Certes, « si les rues de Port-Louis ne sont plus jonchées d’ordures comme ce fut le cas il y quelques années, certaines d’entre elles font l’objet d’une absence totale d’entretien , à l’instar des rues Mère-Barthélemy et Brown Sequard.»(2) L’état des trottoirs et des drains laisse à desirer. «Les trottoirs à côté de ce qui fut le Cinéma des Familles et ceux de la rue Brown Sequard sont dans un état déplorable.

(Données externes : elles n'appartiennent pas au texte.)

Lemma btnSearch_keeps :
  keeps (fun d => (controls d, schedule_part d))
        (Main.btnSearch_click host net BASE).
Proof.
  unfold Main.btnSearch_click.
  apply keeps_bind; [apply keeps_get_dom|intros d].
  match goal with |- keeps _ (if ?b then _ else _) => destruct b end.
  - apply keeps_emit.
  - apply keeps_try; [|intros e; repeat keeps_step].
    apply keeps_bind; [apply keeps_lift|intros enc].
    apply keeps_bind; [apply keeps_apiGet|intros data].
    apply keeps_bind; [apply keeps_lift|intros results].
    apply keeps_bind; [apply keeps_lift|intros total].
    apply renderCourses_keeps.
Qed.

Lemma btnSchedule_keeps :
  keeps (fun d => (controls d, courses_part d))
        (Main.btnSchedule_click host net BASE).
Proof.
  unfold Main.btnSchedule_click.
  apply keeps_try; [|intros e; repeat keeps_step].
  apply keeps_bind; [apply keeps_get_dom|intros d].
  apply keeps_bind; [apply keeps_lift|intros payload].
  apply keeps_bind; [apply keeps_apiPost|intros res].
  apply keeps_bind; [apply keeps_lift|intros markup].
  apply keeps_bind; [apply keeps_update; intros []; reflexivity|intros _].
  apply keeps_bind; [apply keeps_lift|intros a].
  intros w. exact (f_equal fst (renderAssignments_keeps a w)).
Qed.

Lemma loadAll_keeps : keeps App.q_value (App.loadAll host net).
Proof.
  unfold App.loadAll.
  apply keeps_bind; [apply keeps_fetch|intros res].
  apply keeps_bind; [apply keeps_lift|intros data].
  apply keeps_bind; [apply keeps_lift|intros len].
  apply keeps_bind; [apply keeps_lift|intros n].
  apply keeps_bind; [apply keeps_update; intros []; reflexivity|intros _].
  intros w. exact (f_equal fst (render_keeps data w)).
Qed.

Lemma doSearch_keeps : keeps App.q_value (App.doSearch host net).
Proof.
  unfold App.doSearch.
  apply keeps_bind; [apply keeps_get_dom|intros d].
  match goal with |- keeps _ (if ?b then _ else _) => destruct b end.
  - unfold spawn. apply keeps_try; [apply loadAll_keeps|].
    intros e. apply keeps_emit.
  - apply keeps_bind; [apply keeps_lift|intros enc].
    apply keeps_bind; [apply keeps_fetch|intros res].
    apply keeps_bind; [apply keeps_lift|intros data].
    apply keeps_bind; [apply keeps_lift|intros total].
    apply keeps_bind; [apply keeps_lift|intros n].
    apply keeps_bind; [apply keeps_update; intros []; reflexivity|intros _].
    apply keeps_bind; [apply keeps_lift|intros results].
    intros w. exact (f_equal fst (render_keeps results w)).
Qed.

End FrameFacts.

(** X5.  Each handler writes only to its own part of the page, whether it
    succeeds, fails or alerts.  No handler changes a form control; the
    load-all and the search button leave the summary and the assignments as
    they were; the schedule button leaves the count and the table of
    courses as they were; [loadAll] and [doSearch] of app.js leave the
    search box as it was. *)
Theorem handlers_write_their_part host net BASE
  (w : World Main.Dom) (wa : World App.Dom) :
  (let d := dom (snd (Main.btnAll_click host net BASE w)) in
   controls d = controls (dom w) /\
   schedule_part d = schedule_part (dom w)) /\
  (let d := dom (snd (Main.btnSearch_click host net BASE w)) in
   controls d = controls (dom w) /\
   schedule_part d = schedule_part (dom w)) /\
  (let d := dom (snd (Main.btnSchedule_click host net BASE w)) in
   controls d = controls (dom w) /\
   courses_part d = courses_part (dom w)) /\
  App.q_value (dom (snd (App.loadAll host net wa))) = App.q_value (dom wa) /\
  App.q_value (dom (snd (App.doSearch host net wa))) = App.q_value (dom wa).
Proof.
  pose proof (btnAll_keeps host net BASE w) as H1.
  pose proof (btnSearch_keeps host net BASE w) as H2.
  pose proof (btnSchedule_keeps host net BASE w) as H3.
  cbv beta in H1, H2, H3. cbv zeta.
  split; [split; [exact (f_equal fst H1)|exact (f_equal snd H1)]|].
  split; [split; [exact (f_equal fst H2)|exact (f_equal snd H2)]|].
  split; [split; [exact (f_equal fst H3)|exact (f_equal snd H3)]|].
  split; [apply loadAll_keeps|apply doSearch_keeps].
Qed.

(** ** Rendering again *)

Section RenderAgain.

Variable host : Host.

(** [render] starts by emptying the head and the body of the table. *)
Lemma render_from_cleared rows (w : World App.Dom) :
  App.render host rows w
  = App.render host rows
      (mkWorld (App.mkDom (App.q_value (dom w)) (App.meta (dom w)) [] [])
               (events w)).
Proof. destruct w as [[q m th tb] evs]. reflexivity. Qed.

Lemma renderAssignments_from_cleared a (w : World Main.Dom) :
  Main.renderAssignments host a w
  = Main.renderAssignments host a
      (mkWorld (Main.set_assignmentsWrap [] (dom w)) (events w)).
Proof. destruct w as [[] evs]. reflexivity. Qed.

Lemma renderCourses_from_cleared list total info (w : World Main.Dom) :
  Main.courses_info host list (Main.or_null total) = Ok info ->
  Main.renderCourses host list total w
  = Main.renderCourses host list total
      (mkWorld (Main.set_coursesWrap [] (Main.set_coursesInfo info (dom w)))
               (events w)).
Proof.
  intros Hinfo. destruct w as [[] evs]. unfold Main.renderCourses.
  unfold bind at 1. cbn [update dom events].
  unfold bind at 1. unfold lift at 1. rewrite Hinfo.
  reflexivity.
Qed.

Lemma render_again rows rows' (w : World App.Dom) :
  App.render host rows (snd (App.render host rows' w))
  = App.render host rows w.
Proof.
  rewrite render_from_cleared. symmetry. rewrite render_from_cleared.
  pose proof (render_keeps host rows' w) as Hk. cbv beta in Hk.
  injection Hk as -> ->. now rewrite silent_render.
Qed.

Lemma renderAssignments_again a a' (w : World Main.Dom) :
  Main.renderAssignments host a (snd (Main.renderAssignments host a' w))
  = Main.renderAssignments host a w.
Proof.
  rewrite renderAssignments_from_cleared. symmetry.
  rewrite renderAssignments_from_cleared.
  pose proof (renderAssignments_keeps host a' w) as Hk. cbv beta in Hk.
  rewrite silent_renderAssignments.
  destruct (dom (snd (Main.renderAssignments host a' w))), (dom w).
  unfold controls, courses_part in Hk. cbn in Hk.
  injection Hk as <- <- <- <- <- <- <- <- <- <- <- <-. reflexivity.
Qed.

Lemma renderCourses_again list total list' total' info (w : World Main.Dom) :
  Main.courses_info host list (Main.or_null total) = Ok info ->
  Main.renderCourses host list total
    (snd (Main.renderCourses host list' total' w))
  = Main.renderCourses host list total w.
Proof.
  intros Hinfo.
  rewrite (renderCourses_from_cleared list total info _ Hinfo). symmetry.
  rewrite (renderCourses_from_cleared list total info _ Hinfo).
  pose proof (renderCourses_keeps host list' total' w) as Hk. cbv beta in Hk.
  rewrite silent_renderCourses.
  destruct (dom (snd (Main.renderCourses host list' total' w))), (dom w).
  unfold controls, schedule_part in Hk. cbn in Hk.
  injection Hk as <- <- <- <- <- <- <- <- <- <- <-. reflexivity.
Qed.

(** When the count cannot be computed, the wrapper has been emptied and
    the text of the count is the one of the render before. *)
Lemma renderCourses_stale list total e (w : World Main.Dom) :
  Main.courses_info host list (Main.or_null total) = Throw e ->
  Main.renderCourses host list total w
  = (Throw e, mkWorld (Main.set_coursesWrap [] (dom w)) (events w)).
Proof.
  intros Hinfo. unfold Main.renderCourses.
  unfold bind at 1. cbn [update dom events].
  unfold bind at 1. unfold lift at 1. rewrite Hinfo. reflexivity.
Qed.

End RenderAgain.

(** X6.  What a renderer shows is decided by its last call alone.  [render]
    and [renderAssignments] give the same page and the same outcome
    whether or not something was rendered before, for every argument, also
    one on which they throw.  [renderCourses] does so whenever the text of
    the count can be computed; when it cannot (the list is [null] or
    [undefined], or the total has no string conversion), the call throws
    with the wrapper emptied and the count of the render before left in
    place. *)
Theorem last_render_wins host :
  (forall rows rows' (w : World App.Dom),
      App.render host rows (snd (App.render host rows' w))
      = App.render host rows w) /\
  (forall a a' (w : World Main.Dom),
      Main.renderAssignments host a (snd (Main.renderAssignments host a' w))
      = Main.renderAssignments host a w) /\
  (forall list total list' total' info (w : World Main.Dom),
      Main.courses_info host list (Main.or_null total) = Ok info ->
      Main.renderCourses host list total
        (snd (Main.renderCourses host list' total' w))
      = Main.renderCourses host list total w) /\
  (forall list total e (w : World Main.Dom),
      Main.courses_info host list (Main.or_null total) = Throw e ->
      Main.renderCourses host list total w
      = (Throw e, mkWorld (Main.set_coursesWrap [] (dom w)) (events w))).
Proof.
  split; [apply render_again|].
  split; [apply renderAssignments_again|].
  split; [apply renderCourses_again|apply renderCourses_stale].
Qed.

Lemma last_render_wins_witness :
  Main.courses_info Ref.host (JArr []) (Main.or_null JUndefined)
  = Ok (lit "총 0건") /\
  Main.courses_info Ref.host JNull (Main.or_null JUndefined)
  = fault Ref.host (ReadOfNullish JNull (lit "length")) /\
  (let shown :=
     snd (Main.renderCourses Ref.host (JArr Sample.courses) JUndefined
                             Sample.page) in
   Main.renderCourses Ref.host (JArr []) JUndefined shown
   = Main.renderCourses Ref.host (JArr []) JUndefined Sample.page /\
   let left := dom (snd (Main.renderCourses Ref.host JNull JUndefined shown)) in
   Main.coursesWrap left = [] /\ Main.coursesInfo left = lit "총 2건").
Proof.
  assert (H0 : Main.courses_info Ref.host (JArr []) (Main.or_null JUndefined)
               = Ok (lit "총 0건")) by (vm_compute; reflexivity).
  assert (H1 : Main.courses_info Ref.host JNull (Main.or_null JUndefined)
               = fault Ref.host (ReadOfNullish JNull (lit "length")))
    by (vm_compute; reflexivity).
  split; [exact H0|]. split; [exact H1|].
  destruct (last_render_wins Ref.host) as (_ & _ & Hok & Hstale).
  cbv zeta. split.
  - exact (Hok (JArr []) JUndefined (JArr Sample.courses) JUndefined _
               Sample.page H0).
  - unfold fault in H1. rewrite (Hstale JNull JUndefined _ _ H1).
    split; vm_compute; reflexivity.
Defined.

(** ** A row that cannot be rendered *)

Section FailingRow.

Variable host : Host.

Lemma collect_stops {A B} (f : A -> result B) pre bad post ys e :
  Forall2 (fun x y => f x = Ok y) pre ys ->
  f bad = Throw e ->
  collect (map f (pre ++ bad :: post)) = Throw e.
Proof.
  intros Hpre Hbad. induction Hpre as [|x y pre ys Hx _ IH].
  - cbn [app map collect]. rewrite Hbad. reflexivity.
  - cbn [app map collect]. rewrite Hx. cbn [rbind]. rewrite IH. reflexivity.
Qed.

(** The loop of [render] stops at the first row that throws, with the rows
    before it appended. *)
Lemma for_each_stops cols pre bad post trs e (w : World App.Dom) :
  Forall2 (fun r el => tr host cols r = Ok el) pre trs ->
  tr host cols bad = Throw e ->
  for_each (fun r => el <- lift (tr host cols r) ;;
                     update (App.append_tbody el)) (pre ++ bad :: post) w
  = (Throw e, mkWorld (App.set_tbody (App.tbody (dom w) ++ trs) (dom w))
                      (events w)).
Proof.
  intros Hpre Hbad. revert w.
  induction Hpre as [|r el pre trs Hr _ IH]; intros w.
  - cbn [app for_each]. unfold bind at 1. unfold bind at 1. unfold lift at 1.
    rewrite Hbad. destruct w as [[q m th tb] evs].
    unfold App.set_tbody. cbn. now rewrite app_nil_r.
  - cbn [app for_each]. unfold bind at 1. unfold bind at 1. unfold lift at 1.
    rewrite Hr. cbn [update]. rewrite IH.
    destruct w as [[q m th tb] evs]. unfold App.set_tbody, App.append_tbody.
    cbn. now rewrite <- app_assoc.
Qed.

Lemma render_stops first rest cols pre bad post trs e (w : World App.Dom) :
  first :: rest = pre ++ bad :: post ->
  Object_keys host first = Ok cols ->
  Forall2 (fun r el => tr host cols r = Ok el) pre trs ->
  tr host cols bad = Throw e ->
  App.render host (JArr (first :: rest)) w
  = (Throw e, mkWorld (App.mkDom (App.q_value (dom w)) (App.meta (dom w))
                                 [Markup (header_row cols)] trs)
                      (events w)).
Proof.
  intros Hsplit Hk Hpre Hbad. unfold App.render.
  unfold bind at 1. cbn [update].
  unfold bind at 1. cbn [update].
  unfold bind at 1. unfold lift at 1. rewrite get_length.
  rewrite length_truthy. cbn [negb].
  unfold bind at 1. unfold lift at 1. rewrite get_first.
  unfold bind at 1. unfold lift at 1. rewrite Hk.
  unfold bind at 1. cbn [update].
  rewrite Hsplit.
  rewrite (for_each_stops cols pre bad post trs e _ Hpre Hbad).
  destruct w as [[q m th tb] evs]. reflexivity.
Qed.

Lemma renderCourses_stops first rest total info cols pre bad post trs e
  (w : World Main.Dom) :
  first :: rest = pre ++ bad :: post ->
  Object_keys host (js_or first (JObj [])) = Ok cols ->
  Main.courses_info host (JArr (first :: rest)) (Main.or_null total)
    = Ok info ->
  Forall2 (fun r el => tr host cols r = Ok el) pre trs ->
  tr host cols bad = Throw e ->
  Main.renderCourses host (JArr (first :: rest)) total w
  = (Throw e,
     mkWorld (Main.set_coursesWrap [] (Main.set_coursesInfo info (dom w)))
             (events w)).
Proof.
  intros Hsplit Hk Hinfo Hpre Hbad. unfold Main.renderCourses.
  unfold bind at 1. cbn [update].
  unfold bind at 1. unfold lift at 1. rewrite Hinfo.
  unfold bind at 1. cbn [update].
  unfold bind at 1. unfold lift at 1. rewrite get_length.
  rewrite length_truthy. cbn [negb].
  unfold bind at 1. unfold lift at 1. rewrite get_first.
  unfold bind at 1. unfold lift at 1. rewrite Hk.
  unfold bind at 1. unfold lift at 1. rewrite Hsplit.
  rewrite (collect_stops (tr host cols) pre bad post trs e Hpre Hbad).
  destruct w as [[] evs]. reflexivity.
Qed.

Pire, le drain qui sert généralement à faciliter l’écoulement des eaux pluviales est recouvert d’une couche de ciment provenant d’un chantier de construction. Estimant que la rue est une poubelle, le contrevenant y a, en toute impunité, déversé ses ordures.»(Idem) La rue La Chaussée n’est pas épargnée. «Il n’est plus possible de marcher avec aisance à la rue La Chaussée, à hauteur d’Ireland Blyth Ltd., tant elle est encombrée de marchands ambulants.»(Idem)

Le ruisseau du Pouce est aussi pointé du doigt. «Autre spectacle qui fait honte au pays est l’état du ruisseau du Pouce, surtout au point où il passe sous la rue John Kennedy.» Ce qui est de mauvaise augure pour le beau MEDCOR qui devait s’y lever…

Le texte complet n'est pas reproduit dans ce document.